▶ _Required action_
After locating the line that contains "t; sales := sales db;" in the data below, set down exactly that line and each one after it through the line that contains "Definition set_saleItems (t", and nothing more.
*** Opening Input data ***
(** * Pharmacy point-of-sale backend: the sale-commit path and its neighbours

    A shallow embedding of [server/routes.ts] (the [POST /api/sales],
    [POST /api/purchases], drug and drug-batch handlers),
    [server/storage.ts] (the [DatabaseStorage] methods those handlers call)
    and of the table declarations of the shared schema.

    - JavaScript values travel as [value]; a JSON number is carried as the
      rational its literal denotes.  The binary minus is exact on integers
      (ids and quantities; doubles are, below 2^53); on any other operands
      it is [js_minus_coerce], the language's operator with its [ToNumber]
      coercions and IEEE rounding, which is a parameter.
    - The validators [insertXSchema.parse] are built by the schema library
      from the table declarations; what they accept is a parameter.  A
      schema without transforms returns the data it was given, so a
      validator is a predicate on the candidate object.  The library checks
      a [decimal] column as a string; the statements that rest on this
      carry it as a hypothesis ([decimal_columns_are_text]).
    - The database engine may refuse any call (a constraint it enforces, a
      lost connection): its verdict [refuses] is a parameter.  Integer
      columns hold integers; a write of anything else to one is refused.
      The engine draws the id of an insert before it checks the row, so
      after a refused insert its sequence may be one ahead of the one
      carried here; the statements below hold either way.  A [decimal]
      column is carried as it was handed in, where the engine returns it
      as text scaled to two places; no statement below reads a decimal
      column of a stored row.
    - A handler runs in [M]: state passing over the tables, with
      exceptions.  A throw keeps the writes made before it: the handlers
      open no transaction.
    - The handlers are taken behind [authenticateToken]: they start from
      the user the token names. *)

From Stdlib Require Import QArith Ascii.
From stdpp Require Import gmap strings list pretty.

Local Close Scope Q_scope.

Local Open Scope string_scope.
Local Open Scope Z_scope.

(** ** JavaScript values *)

#[warnings="-register-all"]
Inductive value :=
| VUndefined
| VNull
| VBool (b : bool)
| VNum (q : Q)
| VNaN
| VStr (s : string)
| VDate (ms : Z)
| VArr (elems : list value)
| VObj (props : list (string * value)).

Definition VInt (n : Z) : value := VNum (inject_Z n).

(** [Number.isInteger], with the integer. *)
Definition as_int (v : value) : option Z :=
  match v with
  | VNum q => let r := Qred q in
              if decide (Qden r = 1%positive) then Some (Qnum r) else None
  | _ => None
  end.

(** The truthiness test of [||] and [?:]. *)
Definition truthy (v : value) : bool :=
  match v with
  | VUndefined | VNull | VNaN => false
  | VBool b => b
  | VNum q => negb (Qnum q =? 0)
  | VStr s => negb (String.eqb s EmptyString)
  | VDate _ | VArr _ | VObj _ => true
  end.

(** [a || b] *)
Definition js_or (a b : value) : value := if truthy a then a else b.

Fixpoint assoc (k : string) (props : list (string * value)) : value :=
  match props with
  | [] => VUndefined
  | (k', v) :: rest => if String.eqb k k' then v else assoc k rest
  end.

Inductive error := ZodError | TypeError | StorageError.

Inductive result (A : Type) :=
| Ok (a : A)
| Throw (e : error).
Arguments Ok {A} a.
Arguments Throw {A} e.

(** Property read [v.k]: throws on [undefined] and [null], and none of the
    keys read by the handlers is a property of a primitive or an array. *)
Definition prop (v : value) (k : string) : result value :=
  match v with
  | VUndefined | VNull => Throw TypeError
  | VObj props => Ok (assoc k props)
  | _ => Ok VUndefined
  end.

(** Object spread [{...v}]: own properties of an object, nothing for
    [undefined], [null] and the other primitives; an array or a string
    spreads its indices, none of which a handler reads. *)
Definition spread (v : value) : list (string * value) :=
  match v with
  | VObj props => props
  | _ => []
  end.

Fixpoint chars (s : string) : list value :=
  match s with
  | EmptyString => []
  | String c rest => VStr (String c EmptyString) :: chars rest
  end.

(** What [for (const x of v)] iterates: the elements of an array, the
    characters of a string; anything else is not iterable. *)
Definition iterate (v : value) : result (list value) :=
  match v with
  | VArr elems => Ok elems
  | VStr s => Ok (chars s)
  | _ => Throw TypeError
  end.

(** ** Rows of the tables *)

Record User := { user_id : Z; username : string; role : string }.

Record Drug := {
  drug_id : Z;
  name : string;
  genericName : option string;
  brand : option string;
  barcode : option string;
  drug_columns : value  (* categoryId, dosage, form, description, flags *)
}.

Record DrugBatch := {
  batch_id : Z;
  drugId : value;
  batchNumber : value;
  expiryDate : value;
  quantity : Z;
  costPrice : value;
  sellingPrice : value;
  supplierId : value
}.

(** The object handed to [insertSaleSchema.parse], and to [createSale]. *)
Record InsertSale := {
  receiptNumber : value;
  subtotal : value;
  taxAmount : value;
  discountAmount : value;
  totalAmount : value;
  paymentMethod : value;
  status : value;
  userId : value;
  customerName : value;
  customerPhone : value
}.

(** A row of [sales]: the columns that were supplied, and [customerId],
    which no handler supplies.  Timestamps filled in by the engine are not
    carried, here and in the other rows. *)
Record Sale := {
  sale_id : Z;
  sale_data : InsertSale;
  customerId : value
}.

(** The object handed to [insertSaleItemSchema.parse]. *)
Record InsertSaleItem := {
  saleId : value;
  drugBatchId : value;
  item_quantity : value;
  unitPrice : value;
  totalPrice : value
}.

Record SaleItem := {
  item_id : Z;
  item_saleId : Z;
  item_drugBatchId : Z;
  item_qty : Z;
  item_unitPrice : value;
  item_totalPrice : value
}.

Record Purchase := { purchase_id : Z; purchase_data : list (string * value) }.
Record PurchaseItem := { pitem_id : Z; pitem_data : list (string * value) }.

(** A table with a [serial] primary key: its rows by id, and the sequence
    the next id is drawn from. *)
Record Table (R : Type) := { rows : gmap Z R; seq : Z }.
Arguments rows {R} t.
Arguments seq {R} t.

Record DB := {
  drugs : Table Drug;
  drugBatches : Table DrugBatch;
  sales : Table Sale;
  saleItems : Table SaleItem;
  purchases : Table Purchase;
  purchaseItems : Table PurchaseItem
}.

(** [nextval]: the sequence moves on whether or not the insert goes
    through; an id already taken violates the primary key. *)
Definition bump {R} (t : Table R) : Table R :=
  {| rows := rows t; seq := seq t + 1 |}.

Definition insert_row {R} (mk : Z -> R) (t : Table R) : option R * Table R :=
  let id := seq t in
  match rows t !! id with
  | Some _ => (None, bump t)
  | None => (Some (mk id), {| rows := <[id := mk id]> (rows t); seq := seq t + 1 |})
  end.

(** ** The handler monad *)

Definition M (A : Type) : Type := DB -> result A * DB.

Definition ret {A} (a : A) : M A := fun db => (Ok a, db).
Definition throw {A} (e : error) : M A := fun db => (Throw e, db).
Definition bind {A B} (m : M A) (k : A -> M B) : M B :=
  fun db => match m db with
            | (Ok a, db') => k a db'
            | (Throw e, db') => (Throw e, db')
            end.
Definition lift {A} (r : result A) : M A := fun db => (r, db).

(** [try { m } catch (error) { }] around a single statement. *)
Definition try_ignore {A} (m : M A) : M unit :=
  fun db => (Ok tt, snd (m db)).

Notation "'let*' x ':=' m 'in' k" := (bind m (fun x => k))
  (at level 10, x name, m at level 100, k at level 200).
Notation "m ';;' k" := (bind m (fun _ => k))
  (at level 100, k at level 200, right associativity).

(** ** Requests and responses *)

(** [new Date().getFullYear()] and [Date.now()] when the handler runs. *)
Record Clock := { year : Z; now : Z }.

(** [{ ...newSale, items, amountReceived, change }] *)
Record SaleView := {
  view_sale : Sale;
  view_items : list SaleItem;
  view_amountReceived : value;
  view_change : value
}.

Inductive body :=
| BSale (saleWithItems : SaleView)
| BPurchase (newPurchase : Purchase)
| BDrugBatch (batch : DrugBatch)
| BDrug (drug : option Drug)
| BDrugs (found : list Drug)
| BEmpty
| BMessage (message : string).

(** [res.status(code).json(payload)] *)
Inductive response := Json (code : Z) (payload : body).

(** ** Storage calls *)

(** The calls the handlers make on the storage layer, as the engine sees
    them. *)
Inductive call :=
| CreateSale (sale : InsertSale)
| CreateSaleItem (saleItem : InsertSaleItem)
| GetDrugBatch (id : value)
| UpdateDrugBatch (id : value) (quantity : value)
| CreateDrugBatch (batch : value)
| CreateDrug (drug : value)
| UpdateDrug (id : value) (drug : value)
| DeleteDrug (id : value)
| SearchDrugs (query : string)
| CreatePurchase (purchase : list (string * value))
| CreatePurchaseItem (purchaseItem : list (string * value)).

Definition set_drugs (t : Table Drug) (db : DB) : DB :=
  {| drugs := t; drugBatches := drugBatches db; sales := sales db;
     saleItems := saleItems db; purchases := purchases db;
     purchaseItems := purchaseItems db |}.
Definition set_drugBatches (t : Table DrugBatch) (db : DB) : DB :=
  {| drugs := drugs db; drugBatches := t; sales := sales db;
     saleItems := saleItems db; purchases := purchases db;
     purchaseItems := purchaseItems db |}.
Definition set_sales (t : Table Sale) (db : DB) : DB :=
  {| drugs := drugs db; drugBatches := drugBatches db; sales := t;
     saleItems := saleItems db; purchases := purchases db;
     purchaseItems := purchaseItems db |}.
Definition set_saleItems (t : Table SaleItem) (db : DB) : DB :=
  {| drugs := drugs db; drugBatches := drugBatches db; sales := sales db;
     saleItems := t; purchases := purchases db;
     purchaseItems := purchaseItems db |}.
Definition set_purchases (t : Table Purchase) (db : DB) : DB :=
  {| drugs := drugs db; drugBatches := drugBatches db; sales := sales db;
     saleItems := saleItems db; purchases := t;
     purchaseItems := purchaseItems db |}.
Definition set_purchaseItems (t : Table PurchaseItem) (db : DB) : DB :=
  {| drugs := drugs db; drugBatches := drugBatches db; sales := sales db;
     saleItems := saleItems db; purchases := purchases db;
     purchaseItems := t |}.

(** A column default: used when the insert leaves the column out. *)
Definition with_default (d v : value) : value :=
  match v with VUndefined => d | _ => v end.

Definition set_quantity (q : Z) (b : DrugBatch) : DrugBatch :=
  {| batch_id := batch_id b; drugId := drugId b; batchNumber := batchNumber b;
     expiryDate := expiryDate b; quantity := q; costPrice := costPrice b;
     sellingPrice := sellingPrice b; supplierId := supplierId b |}.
*** Closing Input data ***
▶ _Answer to this exercise_
  {| drugs := drugs db; drugBatches := t; sales := sales db;
     saleItems := saleItems db; purchases := purchases db;
     purchaseItems := purchaseItems db |}.
Definition set_sales (t : Table Sale) (db : DB) : DB :=
  {| drugs := drugs db; drugBatches := drugBatches db; sales := t;
     saleItems := saleItems db; purchases := purchases db;
     purchaseItems := purchaseItems db |}.
Definition set_saleItems (t : Table SaleItem) (db : DB) : DB :=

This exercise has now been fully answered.